Hablaba ayer con un amigo que pasó
año y medio trabajando con la comunidad de Campo Dos, en el Norte de Santander,
sobre cómo pensaba él que podría tomarse la gente de ese corregimiento un
eventual proceso de paz con las FARC. Hago aquí un paréntesis para aclarar que
Campo-dos es un producto accidental de la explotación petrolera en el municipio
de Tibú, un caserío amorfo y abandonado a su suerte por el Estado, como
tantos otros en Colombia.
Dijo mi amigo que, según su experiencia, creía que la posibilidad de la paz implicaba afrontar, por un lado, una serie de problemas más bien prácticos frente a las opciones de vida de la gente, y, por otro, ver concretarse algunas de sus esperanzas. En principio, no se podría pasar por alto que, en lugares como Campo-Dos, la guerra es el gran motor económico y laboral para la mayoría de los jóvenes. Los muchachos, a lo único que pueden aspirar cumplida cierta edad, es a ser guerrilleros o militares, según quién esté ejerciendo allí el control territorial. Así, si la violencia es oportunidad, la paz resulta más conflictiva que la guerra.
No obstante, me decía mi amigo, es
también cierto que la gente anhela vivir en paz, pues todos los habitantes de
Campo Dos han tenido que padecer tomas, re-tomas, masacres, hostigamientos,
amenazas, desplazamiento y muchos otros hechos derivados del conflicto. De
hecho, consideran muy en el fondo que con la paz podría venir algo de
desarrollo y oportunidades para ellos.
La situación descrita por mi amigo
guarda mucha relación con la postura de Colombianos y Colombianas por la Paz,
según la cual la justicia social es la
victoria de la paz, así como su condición ineludible. Un proceso de
paz exitoso, pero sin un correlato en términos de justicia y acciones concretas
para mitigar la desigualdad y la exclusión social, se convertiría en una
desarticulación cosmética de las FARC, en la que todos los elementos
generadores de conflicto seguirían latentes, esperando una oportunidad para
manifestarse de manera hipercíclica y cada vez más caótica. Para muestra
las Bacrim.
Sin embargo, más allá de los
problemas que entraña esa correlación necesaria pero nada clara aún entre
proceso de paz y justicia social, resulta esperanzador, al menos en términos
sociocultuarles, constatar la favorabilidad
generalizada por parte de los colombianos hacia uneventual proceso de paz.
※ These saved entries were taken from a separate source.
Lemma link_serves_only_what_it_names_witness :
  exists answer, fst (@public_shared sample_sha str_eqb (fs_reader sample_store) printable 150 s!"0aff" (Some s!"correct horse") linked) = Ok answer /\ rs_status answer = 200.
Proof.
  destruct (@public_shared sample_sha str_eqb (fs_reader sample_store) printable 150 s!"0aff" (Some s!"correct horse") linked) as [[a|e] w'] eqn:E; [|by vm_compute in E].
  destruct (@link_serves_only_what_it_names sample_sha str_eqb (fs_reader sample_store) printable 150 s!"0aff" (Some s!"correct horse") linked w' a E)
    as (s & f & d & _ & _ & _ & _ & _ & _ & _ & _ & _ & Hs & _). by exists a.
Defined.
Lemma revoked_link_never_serves_witness :
  exists s', s' ∈ lw_shares (snd (sample_run [opening 210; LFile (ETrash 7 None); made] closed)) /\ lk_revoked_at s' = Some 200 /\ lk_download_count s' = 0.
Proof.
  assert (closed_link ∈ lw_shares closed) as Hi by (rewrite closed_rows; apply list_elem_of_here).
  assert (links_ok (lw_shares closed)) as Ho by (rewrite closed_rows; apply one_link_ok).
  pose proof (@revoked_link_never_serves sample_sha sample_hash str_eqb sample_sites (fs_reader sample_store) printable
    [opening 210; LFile (ETrash 7 None); made] closed closed_link Ho Hi eq_refl ltac:(by repeat constructor)) as H.
  unfold sample_run. destruct (link_run _ _ _ _ _ _ closed) as [os w']. destruct H as (_ & s' & Hs & _ & Hr & Hc). by exists s'.
Defined.
Lemma counter_counts_what_was_served_witness :
  forallb (fun s => negb (lk_id s =? 3) || (lk_download_count s =? 2)) (lw_shares (snd (sample_run [opening 110; opening 120; LOpened 130 s!"0aff" None] linked))) = true.
Proof.
  assert (clip_link ∈ lw_shares linked) as Hi by (rewrite linked_rows; apply list_elem_of_here).
  assert (links_ok (lw_shares linked)) as Ho by (rewrite linked_rows; apply one_link_ok).
  pose proof (@counter_counts_what_was_served sample_sha sample_hash str_eqb sample_sites (fs_reader sample_store) printable
    [opening 110; opening 120; LOpened 130 s!"0aff" None] linked clip_link Ho Hi ltac:(by repeat constructor)) as H.
  assert (served sample_sha s!"#0aff" (fst (sample_run [opening 110; opening 120; LOpened 130 s!"0aff" None] linked)) = 2) as E by (vm_compute; reflexivity).
  unfold sample_run in *. destruct (link_run _ _ _ _ _ _ linked) as [os w']. apply forallb_elem. intros s Hs. destruct (lk_id s =? 3) eqn:Ei; [|done].
  apply Z.eqb_eq in Ei. rewrite (H s Hs Ei). cbn [fst] in E. change (lk_token_hash clip_link) with (s!"#0aff"). by rewrite E.
Defined.
Lemma handed_link_serves_witness :
  exists answer, fst (@public_shared sample_sha str_eqb (fs_reader sample_store) printable 190 s!"0aff" (Some s!"correct horse")
    (snd (sample_run [LFile (ETrash 7 (Some 160)); opening 170; LFile (ETrash 7 None); LRevoked ada 180 7 8 []] linked))) = Ok answer /\ rs_body answer = [0; 1; 2; 3; 4; 5; 6; 7; 8; 9; 10; 11].
Proof.
  eexists. split.
  - unshelve eapply (@handed_link_serves sample_sha sample_hash str_eqb sample_sites (fs_reader sample_store) printable no_grants 3 100 101 190 sample_bytes [0; 1; 2; 3; 4; 5; 6; 7; 8; 9; 10; 11] ada 7 for_two_days
      [LFile (ETrash 7 (Some 160)); opening 170; LFile (ETrash 7 None); LRevoked ada 180 7 8 []] (clip_world clean_clip) linked clip_link s!"0aff" clean_clip clip_details).
    + done.
    + intros p h. unfold sample_hash. destruct (_ <? _)%nat; [done|]. intros [= <-]. apply str_eqb_refl.
    + split; apply NoDup_nil_2.
    + vm_compute; reflexivity.
    + repeat constructor; cbn; lia.
    + intros n [= <-]. unfold DAY_MICROS. lia.
    + vm_compute; reflexivity.
    + done.
    + vm_compute; reflexivity.
    + vm_compute; reflexivity.
    + vm_compute; reflexivity.
    + vm_compute; reflexivity.
  - reflexivity.
Defined.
Ello quiere decir que hemos venido madurando nuestras posiciones frente a los
caminos que conducen al fin del conflicto, y que pese a ocho años de
asociaciones simbólicas absurdas entre paz y no-negociación, hoy queda en
evidencia que somos más los amigos que los enemigos de la paz. Más que
seguridad sobre el destino político de un posible diálogo de paz, vale la pena
reconocer el avance cultural que todo ello ha sacado a la luz y que habla bien
de nosotros: no estamos tan sedientos de sangre como hasta hace algunos años.